O governo moçambicano aprovou hoje a estratégia nacional para garantir a conformidade e efectividade dos padrões exigidos pelo Grupo de Acção Financeira Internacional (GAFI) no âmbito do combate ao branqueamento de capitais e financiamento ao terrorismo.
Aresolucção que aprova a Estratégia de Continuidade e Sustentabilidade do Sistema Nacional de Prevenção e Combate ao Branqueamento de Capitais, Financiamento ao Terrorismo e Financiamento de Proliferação de Armas de Destruição em Massa e o respectivo plano de acção 2026-2030 foi aprovada pelo Conselho de Ministros, reunido hoje em Maputo.
“A estratégia visa assegurar a continuidade da conformidade e efectividade com os padrões internacionais estabelecidos pelo GAFI, protegendo assim a integridade e a estabilidade do sistema financeiro nacional através de uma abordagem abrangente e sustentável, com acções prioritárias e concretas nos domínios das autoridades aplicadoras da lei, órgãos de supervisão das instituições financeiras a actividade e profissões não financeiras”, explicou o porta-voz do Governo, Inocêncio Impissa.
A plenária do GAFI proclamou em 24 de outubro, em Paris, a saída de Moçambique da “lista cinzenta” internacional de branqueamento de capitais, três anos após a inclusão.

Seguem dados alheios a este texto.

(** The whole of [store_record_in_database], when it returns: the
    record had a title, one article row was appended under a fresh
    identifier, and that is the identifier returned. *)
Lemma store_record_ok engine_fails r src db o db' :
  store_record_in_database engine_fails r src db = Ok (o, db') ->
  exists t jid sid,
    title r = Some t /\
    o = Some (next_rowid (map a_id (articles db))) /\
    articles db' =
      articles db ++ [{| a_id := next_rowid (map a_id (articles db));
                         a_title := t; a_journal_id := jid; a_source_id := sid;
                         a_year := year r; a_abstract := abstract r |}] /\
    (src <> "" -> exists i, sid = Some i /\ (i, src) ∈ sources db') /\
    (forall j, journal r = Some j -> j <> "" ->
       exists i, jid = Some i /\ (i, j) ∈ journals db') /\
    (forall a, a ∈ authors r -> a <> "" ->
       exists i, (i, a) ∈ db_authors db' /\
                 (next_rowid (map a_id (articles db)), i) ∈ article_author db') /\
    (forall k, k ∈ keywords r -> k <> "" ->
       exists i, (i, k) ∈ db_keywords db' /\
                 (next_rowid (map a_id (articles db)), i) ∈ article_keyword db').
Proof.
  unfold store_record_in_database, get_or_create_source, get_or_create_journal.
  intros H.
  apply bind_inv in H as (sid & d1 & Hsrc & H).
  apply bind_inv in H as (jid & d2 & Hjrn & H).
  apply bind_inv in H as (aid & d3 & Hins & H).
  apply bind_inv in H as (u & d4 & Hau & H).
  apply bind_inv in H as (v & d5 & Hkw & H).
  injection H as <- <-.
  apply get_or_create_ok in Hsrc as (Hsrow & _ & Hsname).
  apply get_or_create_ok in Hjrn as (Hjrow & _ & Hjname).
  apply execute_ok in Hins. cbn [run] in Hins.
  destruct (title r) as [t|] eqn:Ht; [|discriminate].
  destruct (fk_ok jid _ && fk_ok sid _); [|discriminate].
  injection Hins as <- <-. destruct u, v.
  pose proof (at_most_one_row_articles _ _ _ Hsrow) as Ha1.
  pose proof (at_most_one_row_articles _ _ _ Hjrow) as Ha2.
  rewrite Ha2, Ha1 in Hau, Hkw |- *.
  apply store_authors_ok in Hau as ((A1 & A2 & A3 & A4 & A5 & A6) & _ & _ & Hlinka).
  apply store_keywords_ok in Hkw as ((K1 & K2 & K3 & K4 & K5 & K6) & _ & _ & Hlinkk).
  exists t, jid, sid. split; [reflexivity|]. split; [reflexivity|].
  split; [|split; [|split; [|split]]].
  - rewrite K1, A1. cbn [add_article articles]. rewrite Ha2, Ha1. reflexivity.
  - intros Hne. destruct (Hsname src eq_refl Hne) as (i & -> & Hi).
    exists i. split; [reflexivity|]. rewrite K2, A2. cbn [add_article sources].
    pose proof (at_most_one_row_other Journals Sources _ _ ltac:(discriminate) Hjrow) as E.
    cbn [table_of] in E, Hi. rewrite E. exact Hi.
  - intros j Hj Hne. destruct (Hjname j Hj Hne) as (i & -> & Hi).
    exists i. split; [reflexivity|]. rewrite K3, A3. exact Hi.
  - intros a Ha Hne. destruct (Hlinka a Ha Hne) as (i & H1 & H2).
    exists i. rewrite K4, K5. auto.
  - exact Hlinkk.
Qed.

O coordenador nacional para a remoção de Moçambique daquela lista, Luís Abel Cezerilo, que é também director-geral adjunto do Gabinete de Informação Financeira de Moçambique (Gifim), disse nesse dia à Lusa que a decisão de saída foi aprovada com a recomendação de o país “trabalhar” na “melhoria do mapeamento de risco”.
Moçambique integrava desde 2022 a “lista cinzenta” internacional de branqueamento de capitais do GAFI, mas o Governo anunciou em meados de 2025 que já cumpria todas as recomendações para a sua retirada e que o objetivo era assegurar, após a retirada, a manutenção desse estatuto em próximas avaliações.